(Saved entries)
(** * Vibe Navigator: a shallow embedding of the API service, the
      summarizer and the scraper's command-line path.

    The development follows the three source files:
    - [ai_summarizer.py]  (module [Summarizer]),
    - [gmaps_scraper.py]  (module [Scraper]; module [Gmaps] for the browser),
    - [main.py]           (modules [Store] and [Api]).

    Python's [json] module, which both the summarizer and the API service
    call, is modelled in module [Json].

    What the model covers and what it leaves out:
    - a [str] is a list of code points, lone surrogates included, as in
      Python; the string literals of the sources are ASCII;
    - an [int] is a [Z]; a statement binds it when it fits SQLite's 64-bit
      INTEGER and raises [OverflowError] when it does not; [places]
      refuses a row once it has held the largest rowid, which [reviews]
      and [vibe_summaries] are taken never to reach;
    - a TEXT value of the database is Unicode text, which is all that a
      statement binds; LIKE is modelled as SQLite evaluates it, with its
      reading of U+0000, U+FFFE and U+FFFF and the limit on the length of
      a pattern;
    - console output and calls that leave the process (the LLM API, the
      review extractors, Reddit, the browser) are recorded as events; what
      those calls answer is a parameter of the functions that make them;
    - the database is the committed content of the three tables; every
      handler and every background task runs to its end before the next
      one starts (the places where a task awaits are not interleaving
      points of the model);
    - floating point, Unicode case mapping and the coercions of pydantic
      are parameters (class [Host]);
    - other limits of the hosts (recursion depth of [json.loads], size of
      a request, memory) are not modelled. *)

From Stdlib Require Import List NArith ZArith String Ascii Bool Lia Arith DecimalString.
Import ListNotations.

Set Implicit Arguments.
Set Warnings "-register-all".

(** ** Python strings

    A Python [str] is a sequence of Unicode code points; lone surrogates
    (U+D800..U+DFFF) are legal members of a [str]. *)

Definition pystr := list N.

(** A literal of the sources; every such literal is ASCII. *)
Definition py (s : string) : pystr := map N_of_ascii (list_ascii_of_string s).

Definition pystr_eqb (a b : pystr) : bool :=
  if list_eq_dec N.eq_dec a b then true else false.

(** [sep.join(parts)] *)
Fixpoint join (sep : pystr) (parts : list pystr) : pystr :=
  match parts with
  | [] => []
  | [p] => p
  | p :: rest => p ++ sep ++ join sep rest
  end.

(** Python truthiness of a [str]: the empty string is falsy. *)
Definition truthy (s : pystr) : bool :=
  match s with [] => false | _ => true end.

(** Truthiness of an [Optional[str]]: [None] and the empty string are both
    falsy. *)
Definition truthy_opt (o : option pystr) : bool :=
  match o with Some s => truthy s | None => false end.

Definition is_high_surrogate (c : N) : bool := ((0xD800 <=? c) && (c <=? 0xDBFF))%N.
Definition is_low_surrogate (c : N) : bool := ((0xDC00 <=? c) && (c <=? 0xDFFF))%N.
Definition is_surrogate (c : N) : bool := ((0xD800 <=? c) && (c <=? 0xDFFF))%N.

(** A [str] can be encoded as UTF-8 exactly when it holds no surrogate code
    point; the [sqlite3] binding raises [UnicodeEncodeError] otherwise. *)
Definition utf8_encodable (s : pystr) : bool := forallb (fun c => negb (is_surrogate c)) s.

(** ** Exceptions and results

    [exn] lists subclasses of [Exception]: every [except Exception] clause
    of the sources catches each of them.  The scraper's [sys.exit] is not
    one of them and is modelled apart (module [Scraper]). *)

Inductive exn :=
| NameError (name : pystr)
| JSONDecodeError
| AttributeError
| ValidationError
| UnicodeEncodeError
| IntegrityError
| ProgrammingError
| OverflowError
| OperationalError
| HTTPException (status_code : Z) (detail : pystr)
| RuntimeError (msg : pystr).

Inductive pyres (A : Type) :=
| Ret (a : A)
| Raise (e : exn).
Arguments Ret {A} a.
Arguments Raise {A} e.

(** ** The Python values that [json.loads] builds

    A number is kept as the literal it was read from ([NaN], [Infinity]
    and [-Infinity] included); a [dict] is kept in insertion order. *)

Inductive json :=
| JNull
| JBool (b : bool)
| JNum (lexeme : pystr)
| JStr (s : pystr)
| JArr (items : list json)
| JObj (members : list (pystr * json)).

(** ** Behaviour of the libraries that is left abstract

    Floating point formatting, SQLite's conversion of a bound number to
    TEXT, Unicode case mapping outside ASCII and pydantic's coercion of
    non-string list items depend on library versions and on floating
    point; they are taken as parameters. *)

Class Host := {
  (** Python's [float] *)
  pyfloat : Type;
  (** [repr] of the number a JSON number literal denotes, as [json.dumps]
      prints it *)
  num_repr : pystr -> pystr;
  (** the TEXT that SQLite stores when a number is bound to a TEXT column;
      [None] when the binding raises (integer overflow) *)
  num_as_text : pystr -> option pystr;
  (** [str.lower()] on a string with a non-ASCII code point *)
  unicode_lower : pystr -> pystr;
  (** what pydantic makes of a list item that is not a [str] where a [str]
      is declared: [None] when validation fails *)
  coerce_item : json -> option pystr;
  (** [str(e)] *)
  exn_text : exn -> pystr
}.

(** ** Observable effects: console output and calls that leave the
    process *)

Record chat_request := {
  model : pystr;
  system_content : pystr;
  user_content : pystr;
  temperature : pystr;        (* the decimal literal of the source *)
  max_tokens : Z
}.

Inductive event :=
| Print (msg : pystr)
| ChatCompletion (request : chat_request)  (* openai.ChatCompletion.acreate *)
| ExtractorCall (name : pystr) (url : pystr)
| RedditInit (client_id client_secret user_agent : pystr)
| RedditSearch (subreddit : pystr) (query : pystr) (limit : Z)
| BrowserSearch (query : pystr) (limit : Z)
| WriteCsv (filename : pystr) (records : nat).

Definition nl : pystr := [10%N].
Definition dq : pystr := [34%N].

(** [str(z)] for an [int] *)
Definition str_of_Z (z : Z) : pystr := py (NilZero.string_of_int (Z.to_int z)).

Definition ascii_lower_char (c : N) : N :=
  if ((65 <=? c) && (c <=? 90))%N then (c + 32)%N else c.

Definition is_ascii (c : N) : bool := (c <? 128)%N.

(** [s.lower()] *)
Definition py_lower {host : Host} (s : pystr) : pystr :=
  if forallb is_ascii s then map ascii_lower_char s else unicode_lower s.

(** A host for the examples: floats are not used, numbers print as they
    were read, nothing is coerced. *)
Definition example_host : Host :=
  {| pyfloat := unit;
     num_repr := fun lexeme => lexeme;
     num_as_text := fun lexeme => Some lexeme;
     unicode_lower := fun s => s;
     coerce_item := fun _ => None;
     exn_text := fun _ => [] |}.

(** * Python's [json] module *)

Module Json.
Local Open Scope N_scope.

(** *** Encoding ([json.dumps], default arguments: [ensure_ascii=True],
    separators [", "] and [": "]) *)

Definition hexdigit (d : N) : N := if d <? 10 then 48 + d else 87 + d.

(** ['{0:04x}'.format(n)] for [n < 0x10000] *)
Definition hex4 (n : N) : pystr :=
  [hexdigit ((n / 4096) mod 16); hexdigit ((n / 256) mod 16);
   hexdigit ((n / 16) mod 16); hexdigit (n mod 16)].

(** [replace(match)] of [py_encode_basestring_ascii], applied to every
    code point: [ESCAPE_ASCII] matches a backslash, a double quote and
    everything outside [' '..'~']. *)
Definition escape_char (c : N) : pystr :=
  if c =? 92 then [92; 92]                 (* backslash *)
  else if c =? 34 then [92; 34]            (* quote *)
  else if c =? 8 then [92; 98]             (* b *)
  else if c =? 12 then [92; 102]           (* f *)
  else if c =? 10 then [92; 110]           (* n *)
  else if c =? 13 then [92; 114]           (* r *)
  else if c =? 9 then [92; 116]            (* t *)
  else if (32 <=? c) && (c <=? 126) then [c]
  else if c <? 0x10000 then 92 :: 117 :: hex4 c
  else
    let n := c - 0x10000 in
    let s1 := N.lor 0xd800 (N.land (N.shiftr n 10) 0x3ff) in
    let s2 := N.lor 0xdc00 (N.land n 0x3ff) in
    (92 :: 117 :: hex4 s1) ++ (92 :: 117 :: hex4 s2).

Definition encode_basestring_ascii (s : pystr) : pystr :=
  34 :: flat_map escape_char s ++ [34].

Section Dumps.
Context {host : Host}.

Fixpoint json_dumps (v : json) : pystr :=
  match v with
  | JNull => py "null"
  | JBool true => py "true"
  | JBool false => py "false"
  | JNum lexeme => num_repr lexeme
  | JStr s => encode_basestring_ascii s
  | JArr items => 91 :: join (py ", ") (map json_dumps items) ++ [93]
  | JObj members =>
      123 :: join (py ", ")
               (map (fun kv => encode_basestring_ascii (fst kv) ++ py ": " ++ json_dumps (snd kv))
                    members) ++ [125]
  end.

End Dumps.

(** *** Decoding ([json.loads]) *)

Inductive parsed (A : Type) :=
| Parsed (a : A) (rest : pystr)
| DecodeError
| NoFuel.
Arguments Parsed {A} a rest.
Arguments DecodeError {A}.
Arguments NoFuel {A}.

Definition parsed_map {A B} (f : A -> B) (p : parsed A) : parsed B :=
  match p with
  | Parsed a r => Parsed (f a) r
  | DecodeError => DecodeError
  | NoFuel => NoFuel
  end.

(** [WHITESPACE = re.compile(r'[ \t\n\r]*')] *)
Definition is_ws (c : N) : bool := (c =? 32) || (c =? 9) || (c =? 10) || (c =? 13).

Fixpoint skip_ws (s : pystr) : pystr :=
  match s with
  | c :: r => if is_ws c then skip_ws r else s
  | [] => []
  end.

Definition hexval (c : N) : option N :=
  if (48 <=? c) && (c <=? 57) then Some (c - 48)
  else if (97 <=? c) && (c <=? 102) then Some (c - 87)
  else if (65 <=? c) && (c <=? 70) then Some (c - 55)
  else None.

(** [_decode_uXXXX]: four hexadecimal digits *)
Definition decode_uXXXX (a b c d : N) : option N :=
  match hexval a, hexval b, hexval c, hexval d with
  | Some x, Some y, Some z, Some w => Some (x * 4096 + y * 256 + z * 16 + w)
  | _, _, _, _ => None
  end.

» Task goal
Report each line above containing the string "loads".

» Response area
    - other limits of the hosts (recursion depth of [json.loads], size of
(** ** The Python values that [json.loads] builds
(** *** Decoding ([json.loads]) *)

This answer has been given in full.